# Can somebody explain why the momentum of a gamma ray can be ignored relative to carbon's momentum in the following reaction: alpha + Be --> C + gamma?

Before the discovery of the neutron, it was proposed that the penetrating radiation produced when beryllium was bombarded with alpha particles consisted of high-energy $\gamma$ rays (up to $50\,\mathrm{MeV}$) produced in reactions such as $\alpha + ^9\mathrm{Be} \to ^{13}\mathrm{C} + \gamma$

a.) Calculate the $Q$ value for this reaction.

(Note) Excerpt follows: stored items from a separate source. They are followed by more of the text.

(* ===== verification/Resolver.v ===== *)
(** * DNS overrides (src/resolver.rs)

    The override tables built from the configuration, and their lookup.
    [override_spec] is the documented priority, computed directly from the
    configured rules.  [str::to_lowercase] (Unicode) and the regex crate are
    parameters. *)

From S2P Require Import Prelude RustStd Config.
Open Scope Z_scope.

Section resolver.
Context (to_lowercase : bytes → bytes).
Context {R : Type} (compile_dns_pattern : bytes → option R) (is_match : R → bytes → bool).

Record SuffixRule := MkSuffixRule { sr_base : bytes; sr_port : option Z; sr_to : bytes }.
Record RegexRule := MkRegexRule { rr_pattern : R; rr_port : option Z; rr_to : bytes }.
Record Tables := MkTables {
  exact_with_port : gmap (bytes * Z) bytes;
  exact_any_port : gmap bytes bytes;
  t_suffix : list SuffixRule;
  t_regex : list RegexRule;
}.

Definition split_host_port (value : bytes) : bytes * option Z :=
  match rsplit_once COLON value with
  | Some (host, port) =>
      match parse_u16 port with
      | Some port => (to_lowercase host, Some port)
      | None => (to_lowercase value, None)
      end
  | None => (to_lowercase value, None)
  end.

Definition add_exact (t : gmap (bytes * Z) bytes * gmap bytes bytes) (rule : ExactDnsRule)
  : gmap (bytes * Z) bytes * gmap bytes bytes :=
  match split_host_port (trim (exact_from rule)) with
  | (host, Some port) => (<[(host, port) := exact_to rule]> t.1, t.2)
  | (host, None) => (t.1, <[host := exact_to rule]> t.2)
  end.

Definition suffix_rule (rule : SuffixDnsRule) : option SuffixRule :=
  let '(suffix, port) := split_host_port (trim (suffix_from rule)) in
  let base := trim_start_char DOT suffix in
  if bool_decide (base = []) then None else Some (MkSuffixRule base port (suffix_to rule)).

Definition regex_rule (rule : RegexDnsRule) : option RegexRule :=
  pattern ← compile_dns_pattern (regex_hostname rule);
  Some (MkRegexRule pattern (regex_port rule) (regex_to rule)).

(** The sort key [(port.is_none(), Reverse(base.len()))]. *)
Definition key_le (a b : SuffixRule) : bool :=
  match sr_port a, sr_port b with
  | Some _, None => true
  | None, Some _ => false
  | _, _ => (length (sr_base b) <=? length (sr_base a))%nat
  end.

(** [sort_by_key] is stable: an element goes before the first one that is not
    smaller. *)
Fixpoint insert_by (x : SuffixRule) (l : list SuffixRule) : list SuffixRule :=
  match l with
  | [] => [x]
  | y :: l' => if key_le x y then x :: l else y :: insert_by x l'
  end.
Definition sort_rules (l : list SuffixRule) : list SuffixRule := foldr insert_by [] l.

Definition init_inner (dns : DnsConfig) : Tables * Z :=
  let '(with_port, any_port) := foldl add_exact (∅, ∅) (dns_exact dns) in
  let t := MkTables with_port any_port (sort_rules (omap suffix_rule (dns_suffix dns)))
             (omap regex_rule (dns_regex dns)) in
  (t, Z.of_nat (size with_port + size any_port + length (t_suffix t) + length (t_regex t))).

Definition suffix_matches (host base : bytes) : bool :=
  eqb_bytes host base
  || ((length base <? length host)%nat && ends_with base host
      && bool_decide (host !! (length host - length base - 1)%nat = Some DOT)).

Definition port_admits (rule_port : option Z) (port : Z) : bool :=
  match rule_port with Some p => p =? port | None => true end.

Definition resolve (t : Tables) (host : bytes) (port : Z) : option bytes :=
  let host := to_lowercase host in
  match exact_with_port t !! (host, port) with
  | Some to => Some to
  | None =>
      match exact_any_port t !! host with
      | Some to => Some to
      | None =>
          match List.find (λ r, port_admits (sr_port r) port && suffix_matches host (sr_base r)) (t_suffix t) with
          | Some rule => Some (sr_to rule)
          | None =>
              rr_to <$> List.find (λ r, port_admits (rr_port r) port && is_match (rr_pattern r) host) (t_regex t)
          end
      end
  end.

(** ** The promise *)

(** The last rule that satisfies [f]. *)
Definition last_that {A} (f : A → bool) (l : list A) : option A := List.find f (rev l).

(** The first rule with the longest base among those that satisfy [f]. *)
Fixpoint longest_that (f : SuffixRule → bool) (l : list SuffixRule) : option SuffixRule :=
  match l with
  | [] => None
  | x :: l =>
      match longest_that f l with
      | None => if f x then Some x else None
      | Some y => if f x && (length (sr_base y) <=? length (sr_base x))%nat then Some x else Some y
      end
  end.

Definition is_port (p : option Z) : bool := bool_decide (is_Some p).

Definition override_spec (dns : DnsConfig) (host : bytes) (port : Z) : option bytes :=
  let host := to_lowercase host in
  let from r := split_host_port (trim (exact_from r)) in
  let suffixes := omap suffix_rule (dns_suffix dns) in
  match last_that (λ r, bool_decide (from r = (host, Some port))) (dns_exact dns) with
  | Some r => Some (exact_to r)
  | None =>
  match last_that (λ r, bool_decide (from r = (host, None))) (dns_exact dns) with
  | Some r => Some (exact_to r)
  | None =>
  match longest_that (λ r, bool_decide (sr_port r = Some port) && suffix_matches host (sr_base r)) suffixes with
  | Some r => Some (sr_to r)
  | None =>
  match longest_that (λ r, bool_decide (sr_port r = None) && suffix_matches host (sr_base r)) suffixes with
  | Some r => Some (sr_to r)
  | None => rr_to <$> List.find (λ r, port_admits (rr_port r) port && is_match (rr_pattern r) host)
                        (omap regex_rule (dns_regex dns))
  end end end end.

(** ** Lemmas *)

Lemma key_le_total a b : key_le a b = false → key_le b a = true.
Proof. unfold key_le. repeat case_match; try done; rewrite ?Nat.leb_gt, ?Nat.leb_le; lia. Qed.
Lemma key_le_trans a b c : key_le a b = true → key_le b c = true → key_le a c = true.
Proof. unfold key_le. repeat case_match; try done; rewrite ?Nat.leb_le; lia. Qed.

Lemma sort_rules_sorted l : StronglySorted (λ a b, key_le a b = true) (sort_rules l).
Proof.
  induction l as [|x l IH]; cbn; [constructor|]. fold (sort_rules l).
  induction IH as [|y l' Hs IHs Hall]; cbn; [repeat constructor|]. destruct (key_le x y) eqn:E.
  - constructor; [by constructor|]. constructor; [done|].
    eapply Forall_impl; [exact Hall|]. intros z Hz. by eapply key_le_trans.
  - constructor; [done|]. clear IHs Hs. apply key_le_total in E.
    induction l' as [|z l' IHl]; cbn; [by repeat constructor|]. apply Forall_cons in Hall as [Hz Hall].
    destruct (key_le x z); repeat constructor; try done. by apply IHl.
Qed.

(** The first match in the sorted table, from the table without the newest
    element. *)
Lemma find_insert_by f x l :
  StronglySorted (λ a b, key_le a b = true) l →
  List.find f (insert_by x l) =
    if f x then match List.find f l with Some y => if key_le x y then Some x else Some y | None => Some x end
    else List.find f l.
Proof.
  induction 1 as [|y l Hs IH Hall]; cbn; [by destruct (f x)|]. destruct (key_le x y) eqn:E; cbn.
  - destruct (f x) eqn:Hfx; [|done]. destruct (f y); [by rewrite E|].
    destruct (List.find f l) as [z|] eqn:Hz; [|done]. apply find_some in Hz as [Hz _].
    rewrite Forall_forall in Hall. specialize (Hall z ltac:(by apply list_elem_of_In)).
    by rewrite (key_le_trans _ _ _ E Hall).
  - rewrite IH. destruct (f y); [|done]. destruct (f x); [by rewrite E|done].
Qed.

(** Searching the sorted table is: longest port-qualified match, else longest
    port-less match, earlier rules first. *)
Lemma find_sort_rules f l :
  List.find f (sort_rules l) =
    match longest_that (λ r, is_port (sr_port r) && f r) l with
    | Some r => Some r
    | None => longest_that (λ r, negb (is_port (sr_port r)) && f r) l
    end.
Proof.
  assert (∀ g l r, longest_that g l = Some r → g r = true) as Hsat.
  { intros g l0 r. revert r; induction l0 as [|x l0 IH]; intros r; cbn; [done|]. destruct (longest_that g l0) as [y|].
    - destruct (g x && _) eqn:E; intros [= <-]; [by bool_prop|by apply IH].
    - destruct (g x) eqn:E; [by intros [= <-]|done]. }
  induction l as [|x l IH]; [done|]. cbn [sort_rules foldr]. fold (sort_rules l).
  rewrite find_insert_by by apply sort_rules_sorted. rewrite IH. clear IH. cbn [longest_that].
  set (lp := longest_that (λ r, is_port (sr_port r) && f r) l).
  set (ln := longest_that (λ r, negb (is_port (sr_port r)) && f r) l).
  assert (∀ r, lp = Some r → is_Some (sr_port r)) as Hlp.
  { intros r Hr%Hsat. bool_prop. unfold is_port in *. by bool_prop. }
  assert (∀ r, ln = Some r → sr_port r = None) as Hln.
  { intros r Hr%Hsat. bool_prop. unfold is_port in *. bool_prop. by apply eq_None_not_Some. }
  unfold is_port. destruct (sr_port x) as [p|] eqn:Hx;
    [rewrite bool_decide_true by eauto|rewrite bool_decide_false by (by intros [? [=]])]; cbn [negb andb].
  - destruct (f x) eqn:Hf; cbn [andb]; [|by destruct lp, ln].
    destruct lp as [r|] eqn:Er.
    + destruct (Hlp r eq_refl) as [q Hq]. unfold key_le. rewrite Hx, Hq. by destruct (_ <=? _)%nat.
    + destruct ln as [r|] eqn:En; [|done]. unfold key_le. by rewrite Hx, (Hln r eq_refl).
  - destruct (f x) eqn:Hf; cbn [andb]; [|by destruct lp, ln].
    destruct lp as [r|] eqn:Er.
    + destruct (Hlp r eq_refl) as [q Hq]. unfold key_le. by rewrite Hx, Hq.
    + destruct ln as [r|] eqn:En; [|done]. unfold key_le. rewrite Hx, (Hln r eq_refl). by destruct (_ <=? _)%nat.
Qed.

Lemma longest_that_ext f g l : (∀ r, f r = g r) → longest_that f l = longest_that g l.
Proof. intros H. induction l as [|x l IH]; cbn; [done|]. by rewrite H, IH. Qed.

Lemma add_exact_lookup rules :
  let t := foldl add_exact (∅, ∅) rules in
  (∀ host port, t.1 !! (host, port)
     = exact_to <$> last_that (λ r, bool_decide (split_host_port (trim (exact_from r)) = (host, Some port))) rules) ∧
  (∀ host, t.2 !! host
     = exact_to <$> last_that (λ r, bool_decide (split_host_port (trim (exact_from r)) = (host, None))) rules).
Proof.
  cbn zeta. induction rules as [|r rules [IH1 IH2]] using rev_ind; [done|].
  rewrite foldl_app. cbn [foldl]. unfold last_that in *. unfold add_exact at 1 3.
  setoid_rewrite rev_app_distr. cbn [rev app List.find].
  destruct (split_host_port (trim (exact_from r))) as [h [p|]]; cbn [fst snd]; split; intros.
  - case_bool_decide as E; [simplify_eq; by rewrite lookup_insert_eq|].
    rewrite lookup_insert_ne by congruence. apply IH1.
  - rewrite bool_decide_false by congruence. apply IH2.
  - rewrite bool_decide_false by congruence. apply IH1.
  - case_bool_decide as E; [simplify_eq; by rewrite lookup_insert_eq|].
    rewrite lookup_insert_ne by congruence. apply IH2.
Qed.

(** The override tables implement the documented priority for every
    configuration: exact host and port (the last such rule), exact host,
    longest suffix with that port, longest suffix without a port (earlier
    rules first among equally long ones), then the patterns in order. *)
Theorem resolve_implements_priority dns host port :
  resolve (init_inner dns).1 host port = override_spec dns host port.
Proof.
  unfold resolve, override_spec, init_inner. pose proof (add_exact_lookup (dns_exact dns)) as [H1 H2].
  destruct (foldl add_exact (∅, ∅) (dns_exact dns)) as [wp ap]. cbn [fst snd exact_with_port exact_any_port t_suffix t_regex] in *.
  rewrite H1, H2. set (h := to_lowercase host). destruct (last_that _ _) as [r|]; [done|]. cbn [fmap option_fmap option_map].
  destruct (last_that _ _) as [r|]; [done|]. cbn [fmap option_fmap option_map]. rewrite find_sort_rules.
  rewrite (longest_that_ext (λ r, is_port (sr_port r) && _)
    (λ r, bool_decide (sr_port r = Some port) && suffix_matches h (sr_base r))).
  2: { intros r. unfold is_port, port_admits. destruct (sr_port r) as [p|].
       - rewrite bool_decide_true by eauto. cbn [andb]. destruct (Z.eqb_spec p port) as [->|].
         + by rewrite bool_decide_true.
         + by rewrite bool_decide_false by congruence.
       - rewrite bool_decide_false by (by intros [? [=]]). by rewrite bool_decide_false by congruence. }
  rewrite (longest_that_ext (λ r, negb (is_port (sr_port r)) && _)
    (λ r, bool_decide (sr_port r = None) && suffix_matches h (sr_base r))).
  2: { intros r. unfold is_port, port_admits. destruct (sr_port r) as [p|].
       - rewrite bool_decide_true by eauto. by rewrite bool_decide_false by congruence.
       - rewrite bool_decide_false by (by intros [? [=]]). by rewrite bool_decide_true. }
  destruct (longest_that _ _) as [r|]; [done|]. by destruct (longest_that _ _).
Qed.

(** Suffix rules respect label boundaries: a base matches itself and
    names that end in a dot and the base, nothing else. *)
Theorem suffix_rule_label_boundary host base :
  suffix_matches host base = true ↔ host = base ∨ ∃ labels, host = labels ++ DOT :: base.
Proof.
  unfold suffix_matches. rewrite orb_true_iff, !andb_true_iff, eqb_bytes_spec, Nat.ltb_lt, ends_with_spec, bool_decide_eq_true.
  split; (intros [?|H]; [by left|right]).
  - destruct H as ((Hl & r & ->) & Hd). rewrite length_app in *.
    replace (length r + length base - length base - 1)%nat with (length r - 1)%nat in Hd by lia.
    assert (r ≠ []) as Hne by (destruct r; [cbn in Hl; lia|done]).
    destruct (exists_last Hne) as (r' & c & ->). rewrite length_app in Hd. cbn [length] in Hd.
    rewrite <-app_assoc in Hd. cbn [app] in Hd. rewrite lookup_app_r in Hd by lia.
    replace (length r' + 1 - 1 - length r')%nat with 0%nat in Hd by lia. cbn in Hd. simplify_eq.
    exists r'. by rewrite <-app_assoc.
  - destruct H as (labels & ->). rewrite length_app. cbn [length]. split_and!; [lia| |].
    + exists (labels ++ [DOT]). by rewrite <-app_assoc.
    + rewrite lookup_app_r by lia. by replace (length labels + S (length base) - length base - 1 - length labels)%nat with 0%nat by lia.
Qed.

End resolver.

b.) If 5-MeV alpha particles are incident on $^9\mathrm{Be}$, calculate the energy of the $^{13}\mathrm{C}$ nucleus and, hence, determine the energy of gamma radiation assuming it is emitted as a single photon. Hint: You may neglect the momentum of the γ ray relative to the 13C nucleus. Masses: m(4He) = 4.0026u, m(9Be) = 9.0122u, m(13C) = 13.0034u

My main gripe with this problem is that i dont understand why we can neglect the momentum of the gamma ray when conserving momentum. I did the problem with the assumption but can the problem still be done without it?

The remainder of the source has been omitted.